[DATA FOR THIS EXERCISE]
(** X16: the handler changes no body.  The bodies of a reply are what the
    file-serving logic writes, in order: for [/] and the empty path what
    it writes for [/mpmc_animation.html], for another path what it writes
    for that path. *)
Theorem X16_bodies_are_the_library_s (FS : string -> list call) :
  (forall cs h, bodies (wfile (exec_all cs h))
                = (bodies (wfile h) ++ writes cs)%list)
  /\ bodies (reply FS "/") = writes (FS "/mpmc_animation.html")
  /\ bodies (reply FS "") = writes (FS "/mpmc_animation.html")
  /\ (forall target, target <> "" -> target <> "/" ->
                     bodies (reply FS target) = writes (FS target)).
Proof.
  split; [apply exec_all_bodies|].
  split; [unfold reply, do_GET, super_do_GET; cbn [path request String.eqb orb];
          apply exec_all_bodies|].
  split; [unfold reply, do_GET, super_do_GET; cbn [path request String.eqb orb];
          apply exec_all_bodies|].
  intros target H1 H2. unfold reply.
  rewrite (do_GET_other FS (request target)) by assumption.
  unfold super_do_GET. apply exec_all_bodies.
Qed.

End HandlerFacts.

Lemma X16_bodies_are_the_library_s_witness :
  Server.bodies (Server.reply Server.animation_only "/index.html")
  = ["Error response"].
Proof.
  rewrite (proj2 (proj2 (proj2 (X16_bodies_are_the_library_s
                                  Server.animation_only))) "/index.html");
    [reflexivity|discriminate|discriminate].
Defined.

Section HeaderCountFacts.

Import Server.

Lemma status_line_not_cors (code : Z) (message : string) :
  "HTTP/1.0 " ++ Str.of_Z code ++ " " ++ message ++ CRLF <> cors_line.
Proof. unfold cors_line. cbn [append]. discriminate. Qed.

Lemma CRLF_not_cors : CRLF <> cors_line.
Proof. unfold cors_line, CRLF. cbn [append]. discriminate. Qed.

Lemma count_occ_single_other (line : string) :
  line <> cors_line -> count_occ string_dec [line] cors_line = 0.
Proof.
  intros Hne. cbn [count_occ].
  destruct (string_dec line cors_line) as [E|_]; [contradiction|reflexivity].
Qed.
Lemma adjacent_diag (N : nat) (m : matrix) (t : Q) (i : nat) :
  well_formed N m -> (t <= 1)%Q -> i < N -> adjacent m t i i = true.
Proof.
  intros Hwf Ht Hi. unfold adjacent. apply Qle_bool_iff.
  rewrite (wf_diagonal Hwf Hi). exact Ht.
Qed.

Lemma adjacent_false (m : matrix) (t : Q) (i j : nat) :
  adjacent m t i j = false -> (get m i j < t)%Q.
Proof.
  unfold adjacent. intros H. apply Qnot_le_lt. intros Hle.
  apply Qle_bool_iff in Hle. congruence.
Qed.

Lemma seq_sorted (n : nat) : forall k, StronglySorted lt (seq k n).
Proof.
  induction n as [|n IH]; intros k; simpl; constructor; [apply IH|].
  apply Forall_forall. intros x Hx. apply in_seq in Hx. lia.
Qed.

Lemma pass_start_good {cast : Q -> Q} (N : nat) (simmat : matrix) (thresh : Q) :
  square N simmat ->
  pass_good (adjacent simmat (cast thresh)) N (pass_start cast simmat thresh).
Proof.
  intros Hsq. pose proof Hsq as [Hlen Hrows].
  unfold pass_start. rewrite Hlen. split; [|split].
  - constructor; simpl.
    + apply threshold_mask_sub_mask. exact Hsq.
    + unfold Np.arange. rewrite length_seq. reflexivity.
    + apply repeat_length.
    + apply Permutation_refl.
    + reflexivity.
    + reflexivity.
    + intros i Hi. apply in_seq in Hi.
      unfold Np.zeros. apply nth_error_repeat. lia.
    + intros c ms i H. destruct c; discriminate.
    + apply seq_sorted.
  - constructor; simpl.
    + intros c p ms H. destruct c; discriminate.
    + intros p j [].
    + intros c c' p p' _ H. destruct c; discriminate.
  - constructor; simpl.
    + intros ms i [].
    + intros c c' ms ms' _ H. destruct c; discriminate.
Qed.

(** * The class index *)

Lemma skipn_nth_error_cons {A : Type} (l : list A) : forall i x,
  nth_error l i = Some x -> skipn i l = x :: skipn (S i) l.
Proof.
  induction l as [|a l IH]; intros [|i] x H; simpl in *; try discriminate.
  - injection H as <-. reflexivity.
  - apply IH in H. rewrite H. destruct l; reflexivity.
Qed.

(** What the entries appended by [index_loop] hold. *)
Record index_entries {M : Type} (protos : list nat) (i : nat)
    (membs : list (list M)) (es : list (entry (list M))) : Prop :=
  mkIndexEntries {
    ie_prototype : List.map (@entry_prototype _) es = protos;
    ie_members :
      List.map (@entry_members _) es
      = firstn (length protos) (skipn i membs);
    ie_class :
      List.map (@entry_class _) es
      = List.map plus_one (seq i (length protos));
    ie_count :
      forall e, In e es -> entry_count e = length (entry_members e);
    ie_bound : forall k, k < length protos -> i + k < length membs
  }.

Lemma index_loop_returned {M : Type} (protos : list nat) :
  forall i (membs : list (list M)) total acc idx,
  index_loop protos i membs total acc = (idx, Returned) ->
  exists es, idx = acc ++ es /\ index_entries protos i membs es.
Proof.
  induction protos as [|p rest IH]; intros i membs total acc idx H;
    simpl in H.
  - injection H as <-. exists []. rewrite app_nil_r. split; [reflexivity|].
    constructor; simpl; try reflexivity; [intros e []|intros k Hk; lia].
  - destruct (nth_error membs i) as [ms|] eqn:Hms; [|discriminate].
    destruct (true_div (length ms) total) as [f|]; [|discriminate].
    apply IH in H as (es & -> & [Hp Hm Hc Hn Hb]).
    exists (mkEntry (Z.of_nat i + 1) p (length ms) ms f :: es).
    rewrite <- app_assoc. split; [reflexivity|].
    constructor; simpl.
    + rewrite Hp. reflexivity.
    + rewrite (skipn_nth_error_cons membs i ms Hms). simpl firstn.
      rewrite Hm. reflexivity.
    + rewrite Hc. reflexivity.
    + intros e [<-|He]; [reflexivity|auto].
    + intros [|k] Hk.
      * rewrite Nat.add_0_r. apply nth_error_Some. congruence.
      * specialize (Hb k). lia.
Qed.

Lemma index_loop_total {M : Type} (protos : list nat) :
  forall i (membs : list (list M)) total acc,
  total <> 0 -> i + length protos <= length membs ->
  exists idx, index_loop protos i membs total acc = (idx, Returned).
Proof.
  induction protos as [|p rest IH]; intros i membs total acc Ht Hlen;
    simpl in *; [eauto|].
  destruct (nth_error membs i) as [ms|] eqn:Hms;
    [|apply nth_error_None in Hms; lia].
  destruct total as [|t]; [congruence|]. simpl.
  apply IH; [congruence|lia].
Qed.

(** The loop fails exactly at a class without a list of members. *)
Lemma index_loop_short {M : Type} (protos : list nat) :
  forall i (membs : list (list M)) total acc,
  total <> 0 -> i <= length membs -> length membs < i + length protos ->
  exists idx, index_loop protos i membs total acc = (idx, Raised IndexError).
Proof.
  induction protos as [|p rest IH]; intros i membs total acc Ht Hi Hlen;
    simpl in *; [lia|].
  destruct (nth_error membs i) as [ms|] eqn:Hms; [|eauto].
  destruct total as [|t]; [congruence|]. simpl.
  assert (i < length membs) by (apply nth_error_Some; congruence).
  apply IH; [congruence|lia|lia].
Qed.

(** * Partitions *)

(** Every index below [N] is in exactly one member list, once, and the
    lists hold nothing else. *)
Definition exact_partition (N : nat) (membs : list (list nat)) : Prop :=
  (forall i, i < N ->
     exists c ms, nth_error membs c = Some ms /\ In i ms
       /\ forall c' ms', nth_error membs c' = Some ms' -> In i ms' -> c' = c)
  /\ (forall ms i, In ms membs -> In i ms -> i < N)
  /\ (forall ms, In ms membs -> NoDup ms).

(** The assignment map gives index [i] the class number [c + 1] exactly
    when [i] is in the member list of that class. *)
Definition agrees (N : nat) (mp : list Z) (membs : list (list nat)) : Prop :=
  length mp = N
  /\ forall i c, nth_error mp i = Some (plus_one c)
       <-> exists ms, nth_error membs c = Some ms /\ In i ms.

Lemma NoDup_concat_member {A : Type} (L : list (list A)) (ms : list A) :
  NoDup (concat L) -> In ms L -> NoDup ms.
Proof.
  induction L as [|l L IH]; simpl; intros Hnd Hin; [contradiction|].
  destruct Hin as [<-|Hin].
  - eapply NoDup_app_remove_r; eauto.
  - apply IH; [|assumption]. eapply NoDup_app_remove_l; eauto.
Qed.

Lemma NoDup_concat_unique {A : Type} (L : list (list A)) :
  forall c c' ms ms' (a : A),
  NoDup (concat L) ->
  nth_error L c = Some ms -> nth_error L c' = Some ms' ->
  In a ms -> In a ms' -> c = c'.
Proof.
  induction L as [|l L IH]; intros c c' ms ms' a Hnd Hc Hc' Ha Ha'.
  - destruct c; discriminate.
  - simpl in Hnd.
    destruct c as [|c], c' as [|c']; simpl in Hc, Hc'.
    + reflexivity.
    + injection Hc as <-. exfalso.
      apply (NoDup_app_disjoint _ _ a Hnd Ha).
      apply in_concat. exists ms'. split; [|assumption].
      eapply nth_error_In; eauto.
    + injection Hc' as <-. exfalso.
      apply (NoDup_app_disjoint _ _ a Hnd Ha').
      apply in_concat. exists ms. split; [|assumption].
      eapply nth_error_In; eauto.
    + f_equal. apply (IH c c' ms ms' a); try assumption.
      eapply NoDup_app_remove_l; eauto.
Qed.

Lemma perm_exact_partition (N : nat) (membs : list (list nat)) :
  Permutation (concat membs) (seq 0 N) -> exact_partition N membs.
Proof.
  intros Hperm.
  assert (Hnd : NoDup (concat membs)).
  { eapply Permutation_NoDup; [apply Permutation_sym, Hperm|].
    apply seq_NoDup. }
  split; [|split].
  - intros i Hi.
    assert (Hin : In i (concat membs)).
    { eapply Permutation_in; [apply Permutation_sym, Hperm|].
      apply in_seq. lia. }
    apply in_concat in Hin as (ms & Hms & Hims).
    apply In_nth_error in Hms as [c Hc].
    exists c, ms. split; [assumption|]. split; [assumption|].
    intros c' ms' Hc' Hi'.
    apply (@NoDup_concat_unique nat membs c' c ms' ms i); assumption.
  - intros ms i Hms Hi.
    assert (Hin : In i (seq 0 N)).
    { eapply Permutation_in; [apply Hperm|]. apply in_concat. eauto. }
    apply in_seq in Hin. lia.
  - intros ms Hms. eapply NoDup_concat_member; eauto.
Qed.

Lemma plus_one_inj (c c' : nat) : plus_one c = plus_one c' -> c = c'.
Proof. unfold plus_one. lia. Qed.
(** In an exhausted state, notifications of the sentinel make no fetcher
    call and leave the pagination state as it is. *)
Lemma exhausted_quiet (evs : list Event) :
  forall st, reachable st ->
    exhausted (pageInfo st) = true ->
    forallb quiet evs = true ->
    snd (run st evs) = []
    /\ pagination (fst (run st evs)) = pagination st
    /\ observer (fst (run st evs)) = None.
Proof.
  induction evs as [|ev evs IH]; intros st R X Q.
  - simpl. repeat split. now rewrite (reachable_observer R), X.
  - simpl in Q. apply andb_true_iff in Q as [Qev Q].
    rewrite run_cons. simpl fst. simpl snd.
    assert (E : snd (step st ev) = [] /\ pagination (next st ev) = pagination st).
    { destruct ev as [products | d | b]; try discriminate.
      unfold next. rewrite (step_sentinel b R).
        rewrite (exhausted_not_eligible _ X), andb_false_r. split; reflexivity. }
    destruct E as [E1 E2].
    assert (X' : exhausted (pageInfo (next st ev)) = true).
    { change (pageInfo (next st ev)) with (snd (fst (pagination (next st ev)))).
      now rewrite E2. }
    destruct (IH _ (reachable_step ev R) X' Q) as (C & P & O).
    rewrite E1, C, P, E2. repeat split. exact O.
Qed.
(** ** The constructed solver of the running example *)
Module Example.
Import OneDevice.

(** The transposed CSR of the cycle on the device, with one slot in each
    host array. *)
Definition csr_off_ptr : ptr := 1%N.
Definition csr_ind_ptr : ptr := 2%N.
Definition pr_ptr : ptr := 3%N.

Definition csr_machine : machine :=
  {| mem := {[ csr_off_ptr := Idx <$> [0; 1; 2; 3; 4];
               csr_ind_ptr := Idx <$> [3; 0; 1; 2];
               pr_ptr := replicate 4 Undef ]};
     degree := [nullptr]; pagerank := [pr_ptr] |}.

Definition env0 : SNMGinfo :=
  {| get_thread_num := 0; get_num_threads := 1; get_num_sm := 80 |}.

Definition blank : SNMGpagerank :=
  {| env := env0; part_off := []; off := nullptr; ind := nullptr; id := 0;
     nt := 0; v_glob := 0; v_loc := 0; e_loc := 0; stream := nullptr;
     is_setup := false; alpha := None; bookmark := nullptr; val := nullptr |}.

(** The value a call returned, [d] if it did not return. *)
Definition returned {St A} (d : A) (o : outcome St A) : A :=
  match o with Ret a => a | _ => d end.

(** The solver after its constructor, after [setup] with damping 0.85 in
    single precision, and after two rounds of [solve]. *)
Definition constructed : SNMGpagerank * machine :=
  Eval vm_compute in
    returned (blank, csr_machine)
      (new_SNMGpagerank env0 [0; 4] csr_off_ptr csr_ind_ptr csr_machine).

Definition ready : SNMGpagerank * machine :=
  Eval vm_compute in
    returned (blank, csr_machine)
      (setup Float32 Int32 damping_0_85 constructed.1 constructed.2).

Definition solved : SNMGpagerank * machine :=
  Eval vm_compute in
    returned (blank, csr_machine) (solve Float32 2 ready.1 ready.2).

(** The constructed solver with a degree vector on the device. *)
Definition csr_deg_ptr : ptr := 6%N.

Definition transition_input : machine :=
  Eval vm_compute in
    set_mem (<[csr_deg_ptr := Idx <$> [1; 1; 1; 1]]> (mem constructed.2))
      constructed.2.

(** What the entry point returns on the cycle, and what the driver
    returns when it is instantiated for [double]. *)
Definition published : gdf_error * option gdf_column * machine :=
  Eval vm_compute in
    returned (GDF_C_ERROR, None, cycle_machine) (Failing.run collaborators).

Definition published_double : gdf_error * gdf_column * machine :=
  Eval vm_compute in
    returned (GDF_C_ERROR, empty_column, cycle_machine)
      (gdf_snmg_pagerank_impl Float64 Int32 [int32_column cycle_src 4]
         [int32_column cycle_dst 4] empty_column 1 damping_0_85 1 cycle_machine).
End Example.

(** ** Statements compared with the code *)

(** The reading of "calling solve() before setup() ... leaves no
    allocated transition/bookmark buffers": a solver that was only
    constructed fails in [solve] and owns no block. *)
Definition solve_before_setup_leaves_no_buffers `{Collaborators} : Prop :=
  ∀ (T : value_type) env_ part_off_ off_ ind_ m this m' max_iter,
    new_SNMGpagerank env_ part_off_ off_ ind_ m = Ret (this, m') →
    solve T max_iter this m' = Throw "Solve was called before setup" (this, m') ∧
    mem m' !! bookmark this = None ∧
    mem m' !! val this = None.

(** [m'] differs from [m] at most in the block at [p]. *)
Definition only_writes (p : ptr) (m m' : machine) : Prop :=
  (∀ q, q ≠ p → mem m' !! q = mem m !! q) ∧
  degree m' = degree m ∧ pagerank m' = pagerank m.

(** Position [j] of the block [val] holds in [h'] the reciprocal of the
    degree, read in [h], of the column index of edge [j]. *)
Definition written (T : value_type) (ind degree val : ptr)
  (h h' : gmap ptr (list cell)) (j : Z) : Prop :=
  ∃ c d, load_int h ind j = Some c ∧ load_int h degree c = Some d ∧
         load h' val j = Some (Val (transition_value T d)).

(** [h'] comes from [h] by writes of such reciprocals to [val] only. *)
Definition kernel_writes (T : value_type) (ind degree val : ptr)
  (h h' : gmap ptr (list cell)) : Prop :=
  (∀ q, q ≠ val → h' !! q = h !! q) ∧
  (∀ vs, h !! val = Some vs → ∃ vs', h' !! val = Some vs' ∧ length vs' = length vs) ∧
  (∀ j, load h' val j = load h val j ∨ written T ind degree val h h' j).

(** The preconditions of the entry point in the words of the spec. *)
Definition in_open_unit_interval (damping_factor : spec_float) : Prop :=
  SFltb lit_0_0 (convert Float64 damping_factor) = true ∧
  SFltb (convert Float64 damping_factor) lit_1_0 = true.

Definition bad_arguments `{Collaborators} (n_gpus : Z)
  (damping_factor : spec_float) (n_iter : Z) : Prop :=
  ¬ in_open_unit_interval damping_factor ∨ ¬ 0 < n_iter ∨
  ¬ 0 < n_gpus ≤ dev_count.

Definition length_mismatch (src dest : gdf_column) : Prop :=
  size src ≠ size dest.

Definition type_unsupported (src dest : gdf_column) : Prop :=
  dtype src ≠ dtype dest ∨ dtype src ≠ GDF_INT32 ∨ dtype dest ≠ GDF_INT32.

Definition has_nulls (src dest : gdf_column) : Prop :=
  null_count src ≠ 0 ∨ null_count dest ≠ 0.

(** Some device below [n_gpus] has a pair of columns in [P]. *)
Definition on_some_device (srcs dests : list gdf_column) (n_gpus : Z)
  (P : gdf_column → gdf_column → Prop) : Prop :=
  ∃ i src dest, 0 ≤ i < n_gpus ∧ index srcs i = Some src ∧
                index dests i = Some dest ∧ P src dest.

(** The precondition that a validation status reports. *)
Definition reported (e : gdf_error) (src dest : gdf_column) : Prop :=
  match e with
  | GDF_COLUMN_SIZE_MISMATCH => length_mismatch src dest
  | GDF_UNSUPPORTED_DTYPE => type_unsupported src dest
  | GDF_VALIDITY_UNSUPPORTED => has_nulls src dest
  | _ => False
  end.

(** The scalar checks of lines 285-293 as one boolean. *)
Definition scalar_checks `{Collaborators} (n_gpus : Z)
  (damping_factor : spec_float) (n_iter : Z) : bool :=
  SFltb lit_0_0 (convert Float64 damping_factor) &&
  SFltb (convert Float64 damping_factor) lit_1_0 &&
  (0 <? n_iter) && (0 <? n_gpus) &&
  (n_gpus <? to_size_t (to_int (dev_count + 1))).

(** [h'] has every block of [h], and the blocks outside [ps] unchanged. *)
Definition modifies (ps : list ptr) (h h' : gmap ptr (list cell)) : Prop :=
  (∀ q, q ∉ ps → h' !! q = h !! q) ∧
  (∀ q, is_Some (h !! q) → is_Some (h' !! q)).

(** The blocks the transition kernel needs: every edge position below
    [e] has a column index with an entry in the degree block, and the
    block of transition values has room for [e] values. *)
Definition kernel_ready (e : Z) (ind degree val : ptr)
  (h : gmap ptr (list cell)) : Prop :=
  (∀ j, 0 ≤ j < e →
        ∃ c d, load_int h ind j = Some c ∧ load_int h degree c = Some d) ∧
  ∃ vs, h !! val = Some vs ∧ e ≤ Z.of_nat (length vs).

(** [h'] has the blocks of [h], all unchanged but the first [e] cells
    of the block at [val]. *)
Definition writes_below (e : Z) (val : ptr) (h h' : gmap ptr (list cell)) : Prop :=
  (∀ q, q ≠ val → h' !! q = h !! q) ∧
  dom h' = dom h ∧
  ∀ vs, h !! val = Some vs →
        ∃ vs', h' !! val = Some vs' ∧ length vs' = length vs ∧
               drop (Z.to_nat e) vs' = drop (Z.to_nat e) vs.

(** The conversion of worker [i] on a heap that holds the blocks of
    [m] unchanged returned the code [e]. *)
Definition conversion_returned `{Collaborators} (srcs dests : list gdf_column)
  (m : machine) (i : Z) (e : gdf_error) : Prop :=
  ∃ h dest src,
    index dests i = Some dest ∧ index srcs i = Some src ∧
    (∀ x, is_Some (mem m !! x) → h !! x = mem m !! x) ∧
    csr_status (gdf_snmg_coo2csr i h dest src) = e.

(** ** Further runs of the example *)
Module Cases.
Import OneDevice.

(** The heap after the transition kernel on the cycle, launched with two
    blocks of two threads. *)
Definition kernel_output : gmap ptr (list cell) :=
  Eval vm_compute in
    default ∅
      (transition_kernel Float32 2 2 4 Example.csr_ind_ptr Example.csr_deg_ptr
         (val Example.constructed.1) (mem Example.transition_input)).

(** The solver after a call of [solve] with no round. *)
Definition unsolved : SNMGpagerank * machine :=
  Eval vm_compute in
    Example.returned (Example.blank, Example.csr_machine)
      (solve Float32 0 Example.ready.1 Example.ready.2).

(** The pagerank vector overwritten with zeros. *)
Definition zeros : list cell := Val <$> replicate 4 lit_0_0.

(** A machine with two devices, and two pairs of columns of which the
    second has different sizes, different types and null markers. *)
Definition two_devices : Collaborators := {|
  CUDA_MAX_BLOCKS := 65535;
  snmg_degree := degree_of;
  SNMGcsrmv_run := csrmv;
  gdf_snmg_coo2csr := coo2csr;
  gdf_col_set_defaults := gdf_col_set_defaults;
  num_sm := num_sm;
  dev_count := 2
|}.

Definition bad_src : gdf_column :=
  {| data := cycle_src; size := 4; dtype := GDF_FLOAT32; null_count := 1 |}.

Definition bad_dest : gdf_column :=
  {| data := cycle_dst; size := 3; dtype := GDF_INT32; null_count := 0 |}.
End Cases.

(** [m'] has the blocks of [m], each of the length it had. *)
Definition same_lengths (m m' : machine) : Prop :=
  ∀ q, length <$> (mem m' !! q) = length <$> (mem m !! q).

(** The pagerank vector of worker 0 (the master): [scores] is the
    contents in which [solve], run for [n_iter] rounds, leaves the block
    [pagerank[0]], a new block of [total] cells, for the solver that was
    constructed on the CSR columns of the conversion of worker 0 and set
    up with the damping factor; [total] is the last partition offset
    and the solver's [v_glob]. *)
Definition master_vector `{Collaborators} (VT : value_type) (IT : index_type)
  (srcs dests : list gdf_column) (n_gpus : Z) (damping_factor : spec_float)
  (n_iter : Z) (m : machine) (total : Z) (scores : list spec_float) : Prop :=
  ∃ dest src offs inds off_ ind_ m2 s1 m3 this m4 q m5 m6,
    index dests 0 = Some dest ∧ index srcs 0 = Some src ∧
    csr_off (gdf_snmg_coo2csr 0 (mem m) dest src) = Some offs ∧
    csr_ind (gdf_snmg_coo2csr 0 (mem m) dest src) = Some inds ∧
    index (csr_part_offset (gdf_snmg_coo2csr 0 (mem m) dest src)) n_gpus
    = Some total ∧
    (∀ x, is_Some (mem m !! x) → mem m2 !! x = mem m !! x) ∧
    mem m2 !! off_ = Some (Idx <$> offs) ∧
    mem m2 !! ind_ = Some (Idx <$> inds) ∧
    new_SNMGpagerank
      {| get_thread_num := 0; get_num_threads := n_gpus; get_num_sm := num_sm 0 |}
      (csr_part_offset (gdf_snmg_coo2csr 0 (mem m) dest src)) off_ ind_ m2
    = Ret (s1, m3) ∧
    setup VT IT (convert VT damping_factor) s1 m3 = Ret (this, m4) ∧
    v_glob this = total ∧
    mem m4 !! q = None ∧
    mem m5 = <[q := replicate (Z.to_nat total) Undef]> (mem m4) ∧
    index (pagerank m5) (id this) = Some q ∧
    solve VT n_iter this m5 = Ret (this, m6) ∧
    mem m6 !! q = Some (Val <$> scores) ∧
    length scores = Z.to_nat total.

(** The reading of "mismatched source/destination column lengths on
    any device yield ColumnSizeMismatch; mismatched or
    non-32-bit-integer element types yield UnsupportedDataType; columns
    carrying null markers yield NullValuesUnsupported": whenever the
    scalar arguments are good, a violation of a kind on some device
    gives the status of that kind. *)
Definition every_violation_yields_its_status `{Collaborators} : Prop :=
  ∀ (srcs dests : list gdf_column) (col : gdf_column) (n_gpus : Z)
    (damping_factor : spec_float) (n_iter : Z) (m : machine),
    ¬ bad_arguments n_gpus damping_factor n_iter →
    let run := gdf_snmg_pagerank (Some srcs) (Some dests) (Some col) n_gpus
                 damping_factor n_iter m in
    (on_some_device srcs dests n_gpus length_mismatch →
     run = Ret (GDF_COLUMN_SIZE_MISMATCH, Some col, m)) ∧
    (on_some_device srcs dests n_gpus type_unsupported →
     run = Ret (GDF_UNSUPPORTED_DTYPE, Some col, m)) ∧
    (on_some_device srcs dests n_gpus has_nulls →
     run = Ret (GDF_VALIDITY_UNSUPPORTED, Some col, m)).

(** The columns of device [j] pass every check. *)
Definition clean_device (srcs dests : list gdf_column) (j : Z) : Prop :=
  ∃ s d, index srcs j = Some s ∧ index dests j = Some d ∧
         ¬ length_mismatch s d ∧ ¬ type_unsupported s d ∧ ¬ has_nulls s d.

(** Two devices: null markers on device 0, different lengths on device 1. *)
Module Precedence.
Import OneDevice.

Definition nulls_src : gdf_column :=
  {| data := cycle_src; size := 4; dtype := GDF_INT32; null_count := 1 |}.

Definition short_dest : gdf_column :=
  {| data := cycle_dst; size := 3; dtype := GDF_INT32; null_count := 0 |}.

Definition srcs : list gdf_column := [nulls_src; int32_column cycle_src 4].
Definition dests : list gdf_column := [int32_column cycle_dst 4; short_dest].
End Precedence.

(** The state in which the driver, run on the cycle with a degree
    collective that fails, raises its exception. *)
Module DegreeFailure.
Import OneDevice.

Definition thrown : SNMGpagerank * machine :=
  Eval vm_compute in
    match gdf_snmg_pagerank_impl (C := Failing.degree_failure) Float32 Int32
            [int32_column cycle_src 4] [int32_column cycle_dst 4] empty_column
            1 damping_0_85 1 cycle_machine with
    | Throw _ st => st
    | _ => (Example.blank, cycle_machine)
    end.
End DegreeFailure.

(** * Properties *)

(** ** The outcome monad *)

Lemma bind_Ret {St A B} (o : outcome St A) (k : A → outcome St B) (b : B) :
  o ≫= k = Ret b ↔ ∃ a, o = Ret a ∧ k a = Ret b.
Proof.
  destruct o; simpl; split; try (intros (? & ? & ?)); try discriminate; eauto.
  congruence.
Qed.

[THE PROBLEM]
Please give back, exactly as it stands above, the stretch from the line with "Definition bad_dest : gdf_column" through the line with "index dests 0", and no line outside it.

[ANSWER SECTION]
Definition bad_dest : gdf_column :=
  {| data := cycle_dst; size := 3; dtype := GDF_INT32; null_count := 0 |}.
End Cases.

(** [m'] has the blocks of [m], each of the length it had. *)
Definition same_lengths (m m' : machine) : Prop :=
  ∀ q, length <$> (mem m' !! q) = length <$> (mem m !! q).

(** The pagerank vector of worker 0 (the master): [scores] is the
    contents in which [solve], run for [n_iter] rounds, leaves the block
    [pagerank[0]], a new block of [total] cells, for the solver that was
    constructed on the CSR columns of the conversion of worker 0 and set
    up with the damping factor; [total] is the last partition offset
    and the solver's [v_glob]. *)
Definition master_vector `{Collaborators} (VT : value_type) (IT : index_type)
  (srcs dests : list gdf_column) (n_gpus : Z) (damping_factor : spec_float)
  (n_iter : Z) (m : machine) (total : Z) (scores : list spec_float) : Prop :=
  ∃ dest src offs inds off_ ind_ m2 s1 m3 this m4 q m5 m6,
    index dests 0 = Some dest ∧ index srcs 0 = Some src ∧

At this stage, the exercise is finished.